Na coluna deste mês, procuraremos evidenciar que o conflito de interesses lida primordialmente com questões de natureza humana, indo muito além de um debate técnico-jurídico. Para isso, apresentaremos resultados de dois trabalhos recentes que refutam dois argumentos centrais da corrente “substancial”: 1) que conseguimos analisar as questões e decidir com neutralidade se assim o desejarmos, mesmo quando estamos sujeitos a conflitos de interesses; e 2) que a divulgação plena dos diferentes interesses envolvidos na matéria (o chamado full disclosure) constitui uma solução razoável para mitigar quaisquer potenciais problemas.

1. Impacto dos conflitos de interesse sobre nossa imparcialidade — experimento com obras de arte

Nesse trabalho, quatro neurocientistas norte-americanos recrutaram 151 pessoas, as quais receberiam uma remuneração fixa por sua participação. Elas deveriam avaliar obras de arte de duas galerias fictícias: “Third Moon” e “Wecyclers”.

Os participantes eram informados que o estudo e seu pagamento — de US$ 30 para o primeiro experimento, podendo chegar a US$ 300 nos próximos — estavam sendo generosamente patrocinados por uma das duas galerias: alguns eram aleatoriamente avisados que o patrocínio seria da “Third Moon”, enquanto outros acreditavam que era da “Wecyclers”.

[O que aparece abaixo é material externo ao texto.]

Lemma revocation_store_invariant_witness :
  let s := run_ops (demo_key 1) toy_ops [demo_op demo_revocation; demo_op demo_withdrawal; op_set_k 2]
             demo_empty in
  used s = 1 /\ generation s = 4 /\ corrupt s = false.
Proof.
  split; [vm_compute; reflexivity|]. split; [vm_compute; reflexivity|].
  exact (proj2 (revocation_store_invariant (Some demo_empty) (entries demo_empty) demo_empty (demo_key 1)
    toy_ops [demo_op demo_revocation; demo_op demo_withdrawal; op_set_k 2] demo_empty_init)).
Defined.

Definition demo_withdrawn : fzn_chain_err * fzn_revocation_store * option fzn_manifest_state :=
  fzn_revocation_admit demo_revoked (mk_offer (Some demo_withdrawal) []) (demo_key 1) toy_ops
    (Some toy_hash) None.

Lemma only_the_entitled_change_a_row_witness :
  r_withdrawn <$> found (snd (fst demo_withdrawn)) (demo_key 1) (demo_key 3) (demo_key 9) = Some true /\
  found (snd (fst demo_withdrawn)) (demo_key 2) (demo_key 3) (demo_key 9)
  = found demo_revoked (demo_key 2) (demo_key 3) (demo_key 9).
Proof.
  split; [vm_compute; reflexivity|].
  assert (r_withdrawn <$> rows demo_revoked = [false]) as E1 by (vm_compute; reflexivity).
  assert (r_withdrawn <$> rows (snd (fst demo_withdrawn)) = [true]) as E2 by (vm_compute; reflexivity).
  assert (rec_triple demo_withdrawal = (demo_key 1, demo_key 3, demo_key 9)) as E3 by (vm_compute; reflexivity).
  assert (demo_withdrawn = (fst (fst demo_withdrawn), snd (fst demo_withdrawn), snd demo_withdrawn)) as E4
    by (by destruct demo_withdrawn as [[??]?]).
  destruct (only_the_entitled_change_a_row demo_revoked (mk_offer (Some demo_withdrawal) []) (demo_key 1)
    toy_ops (Some toy_hash) None (fst (fst demo_withdrawn)) (snd (fst demo_withdrawn)) (snd demo_withdrawn)
    demo_revoked_ok E4) as [Hr|(rec & vf & _ & Hrec & _ & _ & _ & Hf)].
  - rewrite Hr, E1 in E2. discriminate E2.
  - apply Hf. change (Some demo_withdrawal = Some rec) in Hrec. apply (inj Some) in Hrec. rewrite <- Hrec, E3.
    apply (bool_decide_unpack _). vm_compute. exact I.
Defined.

Lemma revoked_until_withdrawn_witness :
  Exists (signed_withdrawal toy_ops (demo_key 1, demo_key 3, demo_key 9))
    ([demo_op demo_revocation; demo_op demo_withdrawal] ≫= offers_of).
Proof.
  apply (revoked_until_withdrawn demo_revoked (demo_key 1) toy_ops
           [demo_op demo_revocation; demo_op demo_withdrawal]).
  - exact demo_revoked_ok.
  - vm_compute. reflexivity.
  - vm_compute. reflexivity.
Defined.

As pessoas eram então colocadas dentro de um escâner de ressonância magnética. Na sequência, eram apresentadas 60 obras de arte, uma de cada vez por cerca de 5 segundos. No canto superior direito de cada obra, aparecia o logotipo da galeria que seria a hipotética proprietária dos quadros. A figura abaixo resume a estrutura geral do experimento:

A seguir, os participantes avaliavam as obras em uma escala de -4 (não gostei) a 4 (gostei). A remuneração era fixa e independente da avaliação atri- buída aos quadros. O que aconteceu? Os participantes avaliaram muito melhor as obras da galeria que, em tese, os havia patrocinado. A fim de verificar se isso resultava apenas de uma tendência social de retribuição à gentileza da galeria patrocinadora, os pesquisadores analisaram os dados da ressonância magnética, chegando a uma conclusão impressionante: a presença do logotipo do patrocinador havia aumentado substancialmente a atividade do córtex pré-frontal ventromedial, uma área do cérebro associada à regulação das emoções e ao prazer.

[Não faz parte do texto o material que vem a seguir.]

(** A verification that succeeded succeeds again, against what it succeeded
    against, until the verdict expires. *)
Lemma verifies_still hops root capability t now ops revs man verdict :
  fzn_chain_verify hops root capability t ops revs man = (FZN_CHAIN_OK, Some verdict) ->
  fzn_chain_expired_at (Some verdict) now = false ->
  fzn_chain_verify hops root capability now ops revs man = (FZN_CHAIN_OK, Some verdict).
Proof.
  intros (hs & vf & -> & Hvf & Hval & ->)%verify_ok_iff Hx. apply verify_ok_iff.
  exists hs, vf. split_and!; auto. eapply chain_valid_still; [exact Hval|].
  unfold fzn_chain_expired_at in Hx. cbn [verdict_of ch_expires_at] in Hx. lia.
Qed.

(** A hit, of a memo every live row of which a verification explains. *)
Lemma hit_explained ops h memo root grantee capability g now memo' :
  memo_ok ops h memo -> fzn_chain_memo_allows memo root grantee capability g now = (true, memo') ->
  g <> 0 /\ exists hops t revs man verdict,
    memo_verify hops root capability t revs man ∈ h /\
    fzn_chain_verify hops root capability t ops revs man = (FZN_CHAIN_OK, Some verdict) /\
    ch_grantee verdict = grantee /\ fzn_revocation_generation revs = g /\
    fzn_chain_expired_at (Some verdict) now = false.
Proof.
  intros [He _] Ha. unfold fzn_chain_memo_allows in Ha.
  destruct (Z.eqb_spec g 0) as [|Hg0]; [done|]. split; [done|].
  destruct (existsb _ _) eqn:Hx; [|done]. apply existsb_lookup in Hx as (k & e & Hk & Hhit).
  unfold memo_hit in Hhit. destruct (_ || _) eqn:Hg; [done|].
  destruct (memo_same_triple e root grantee capability) eqn:Ht; [|done]. cbn [negb] in Hhit.
  destruct (_ && _) eqn:Hexp in Hhit; [done|]. unfold memo_same_triple in Ht. bool_props. subst.
  rewrite Forall_lookup in He.
  destruct (He k e Hk) as [|(hops & t & revs & m & v & Hin & Hv & Hgr & Hex & Hgv)]; [lia|].
  exists hops, t, revs, m, v. split_and!; auto; [lia|].
  unfold fzn_chain_expired_at, FZN_NO_EXPIRY in *. rewrite Hex. lia.
Qed.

Em outras palavras, a gentileza da galeria em patrocinar o estudo influenciou profundamente como as pessoas avaliavam as obras de arte. Curiosamente, quando os voluntários foram interrogados se achavam que o logotipo do patrocinador havia impactado suas preferências, a resposta geral foi que “com certeza não houve qualquer influência”.

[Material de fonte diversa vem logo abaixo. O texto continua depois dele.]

(* ===== verification/Seal.v ===== *)
(** * wire/seal.c, session/commitment.c and the frame layout

    A datagram: a hop header anyone may rewrite, a head that is authenticated,
    a sealed body, a tag. The layout is the one the frame schema's generated
    accessors read ([wire/generated/frame.h], [frame.c]); a frame is the bytes
    received, and its length is the view's limit. The cipher, the hash and the
    source of nonces are supplied by the consumer. Pointers that the source
    refuses when NULL are given, but for the operations a consumer may leave
    out. *)

From S2P Require Import Prelude Bytes Hop Revocation.

(** ** session/commitment.c *)

Definition FZN_AEAD_KEY_LEN : Z := 32.
Definition FZN_COMMITMENT_KEY_LEN : Z := 32.
Definition FZN_COMMITMENT_LEN : Z := 16.
Definition FZN_AEAD_NONCE_LEN : Z := 24.
Definition FZN_AEAD_TAG_LEN : Z := 16.
Definition FZN_DERIVED_LEN : Z := FZN_AEAD_KEY_LEN + FZN_COMMITMENT_KEY_LEN.
Definition FZN_TRANSCRIPT_MAX : Z := 512.

Inductive fzn_commitment_err :=
| FZN_COMMITMENT_OK | FZN_COMMITMENT_ERR_MALFORMED | FZN_COMMITMENT_ERR_HASH | FZN_COMMITMENT_ERR_MISMATCH.

(** ["fuzznet-kdf-v2\0\0"] and ["fuzznet-bind-v1\0"]. *)
Definition FZN_ROOT_LABEL : bytes :=
  [102; 117; 122; 122; 110; 101; 116; 45; 107; 100; 102; 45; 118; 50; 0; 0].
Definition FZN_BIND_LABEL : bytes :=
  [102; 117; 122; 122; 110; 101; 116; 45; 98; 105; 110; 100; 45; 118; 49; 0].

(** The key and the commitment key derived from a transcript. *)
Definition fzn_commitment_derive_root (hash : option fzn_hash_ops) (transcript : bytes)
    : fzn_commitment_err * option (bytes * bytes) :=
  match hash with
  | None => (FZN_COMMITMENT_ERR_MALFORMED, None)
  | Some hash =>
    if (zlen transcript =? 0) || (zlen transcript >? FZN_TRANSCRIPT_MAX)
    then (FZN_COMMITMENT_ERR_MALFORMED, None)
    else match hash FZN_DERIVED_LEN (FZN_ROOT_LABEL ++ transcript) with
    | None => (FZN_COMMITMENT_ERR_HASH, None)
    | Some derived =>
      (FZN_COMMITMENT_OK,
       Some (slice 0 FZN_AEAD_KEY_LEN derived, slice FZN_AEAD_KEY_LEN FZN_COMMITMENT_KEY_LEN derived))
    end
  end.

Definition fzn_commitment_for_nonce (hash : option fzn_hash_ops) (commitment_key nonce : bytes)
    : fzn_commitment_err * option bytes :=
  match hash with
  | None => (FZN_COMMITMENT_ERR_MALFORMED, None)
  | Some hash =>
    match hash FZN_COMMITMENT_LEN (FZN_BIND_LABEL ++ commitment_key ++ nonce) with
    | None => (FZN_COMMITMENT_ERR_HASH, None)
    | Some derived => (FZN_COMMITMENT_OK, Some derived)
    end
  end.

Definition fzn_commitment_check (derived received : bytes) : fzn_commitment_err :=
  if memeq derived received then FZN_COMMITMENT_OK else FZN_COMMITMENT_ERR_MISMATCH.

(** ** The layout *)

Definition SITU_FZN_HOP_SIZE : Z := 5.
Definition SITU_FZN_HEAD_SIZE_FIXED : Z := 91.
Definition SITU_FZN_FRAME_SIZE_MIN : Z := 144.
Definition SITU_FZN_HEAD_LENGTH_VALUE_MAX : Z := 1024.
Definition FZN_SEAL_OVERHEAD : Z := 144.
Definition FZN_RELAY_MAX_HOPS : Z := 8.
Definition FZN_RELAY_SERVICE_MAX : Z := UINT16_MAX.

(** The hop header. *)
Definition frame_version (f : bytes) : Z := peek f 0.
Definition frame_hops_left (f : bytes) : Z := peek f 1.
Definition frame_service_hint (f : bytes) : Z := fzn_get_be16 f 2.

(** The head, at byte 5. *)
Definition frame_kind (f : bytes) : Z := peek f 5.
Definition frame_sender (f : bytes) : bytes := slice 6 32 f.
Definition frame_expires_at (f : bytes) : Z := fzn_get_be64 f 38.
Definition frame_nonce (f : bytes) : bytes := slice 46 24 f.
Definition frame_commitment (f : bytes) : bytes := slice 70 16 f.
Definition frame_msg (f : bytes) : Z := fzn_get_be32 f 86.
Definition frame_index (f : bytes) : Z := fzn_get_be16 f 90.
Definition frame_chunks (f : bytes) : Z := fzn_get_be16 f 92.
Definition frame_length (f : bytes) : Z := fzn_get_be16 f 94.

Definition situ_remaining_u32 (limit at_ : Z) : Z := if at_ >=? limit then 0 else limit - at_.
Definition situ_advance_u32 (at_ by_ limit : Z) : Z :=
  let room := situ_remaining_u32 limit at_ in at_ + (if by_ <? room then by_ else room).
Definition situ_in_bounds (limit offset extent : Z) : bool :=
  (extent <=? limit) && (offset <=? limit - extent).

Definition situ_fzn_frame_tag_offset (f : bytes) : Z :=
  situ_advance_u32 96 (32 + frame_length f) (zlen f).

Definition situ_fzn_kind_is_known (k : Z) : bool := (k =? 0) || (k =? 1) || (k =? 2) || (k =? 3).

Definition situ_fzn_hop_validate (f : bytes) : bool := (frame_version f =? 1) && (peek f 4 =? 0).

Definition situ_fzn_head_validate (f : bytes) : bool :=
  situ_fzn_kind_is_known (frame_kind f) && negb (frame_index f >? frame_chunks f - 1)
  && negb (frame_length f >? SITU_FZN_HEAD_LENGTH_VALUE_MAX).

Definition situ_fzn_frame_validate (f : bytes) : bool :=
  if zlen f <? SITU_FZN_FRAME_SIZE_MIN then false
  else if negb (situ_fzn_hop_validate f) then false
  else if negb (situ_fzn_head_validate f) then false
  else if situ_remaining_u32 (zlen f) 96 <? 32 + frame_length f then false
  else situ_in_bounds (zlen f) (situ_fzn_frame_tag_offset f) 16.

Definition views (f : bytes) : bool :=
  if zlen f >? UINT32_MAX then false
  else if zlen f <? SITU_FZN_FRAME_SIZE_MIN then false
  else if negb (situ_fzn_frame_validate f) then false
  else zlen f =? situ_fzn_frame_tag_offset f + 16.

(** What the tag covers: its offset and length, when it lies in the frame. *)
Definition situ_fzn_frame_tag_covered (f : bytes) : option (Z * Z) :=
  let start := SITU_FZN_HOP_SIZE in
  let end_ := situ_fzn_frame_tag_offset f in
  if (end_ <? start) || negb (situ_in_bounds (zlen f) start (end_ - start)) then None
  else Some (start, end_ - start).

(** ** wire/seal.c *)

Inductive fzn_seal_err :=
| FZN_SEAL_OK | FZN_SEAL_ERR_MALFORMED | FZN_SEAL_ERR_SHAPE | FZN_SEAL_ERR_TAG | FZN_SEAL_ERR_COMMITMENT
| FZN_SEAL_ERR_NO_NONCE | FZN_SEAL_ERR_CAPACITY | FZN_SEAL_ERR_HASH | FZN_SEAL_ERR_AEAD.

#[export] Instance fzn_seal_err_eq_dec : EqDecision fzn_seal_err.
Proof. solve_decision. Defined.

(** Both work in place: [seal key nonce aad text] gives its answer, the text
    and the tag it leaves; [open key nonce aad text tag] its answer and the
    text it leaves. *)
Record fzn_aead_ops := mk_aead {
  aead_seal : option (bytes -> bytes -> bytes -> bytes -> bool * bytes * bytes);
  aead_open : option (bytes -> bytes -> bytes -> bytes -> bytes -> bool * bytes)
}.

Os pesquisadores resolveram então aumentar o valor pago aos voluntários, com alguns passando a receber US$ 100 e outros US$ 300. O que aconteceu? A preferência pela galeria patrocinadora aumentou de acordo com o incremento do montante pago: não apenas a diferença de pontuação entre as galerias se tornou maior, como também a magnitude da ativação das áreas de prazer no cérebro aumentou substancialmente quando o pagamento saiu de US$ 30 para US$ 100 e de US$ 100 para US$ 300.

O resultado geral do trabalho evidencia nossa fortíssima tendência à reciprocidade: quando alguém nos faz um favor, tendemos a nos tornar parciais e a apoiar qualquer coisa que possa resultar em algum tipo de retribuição.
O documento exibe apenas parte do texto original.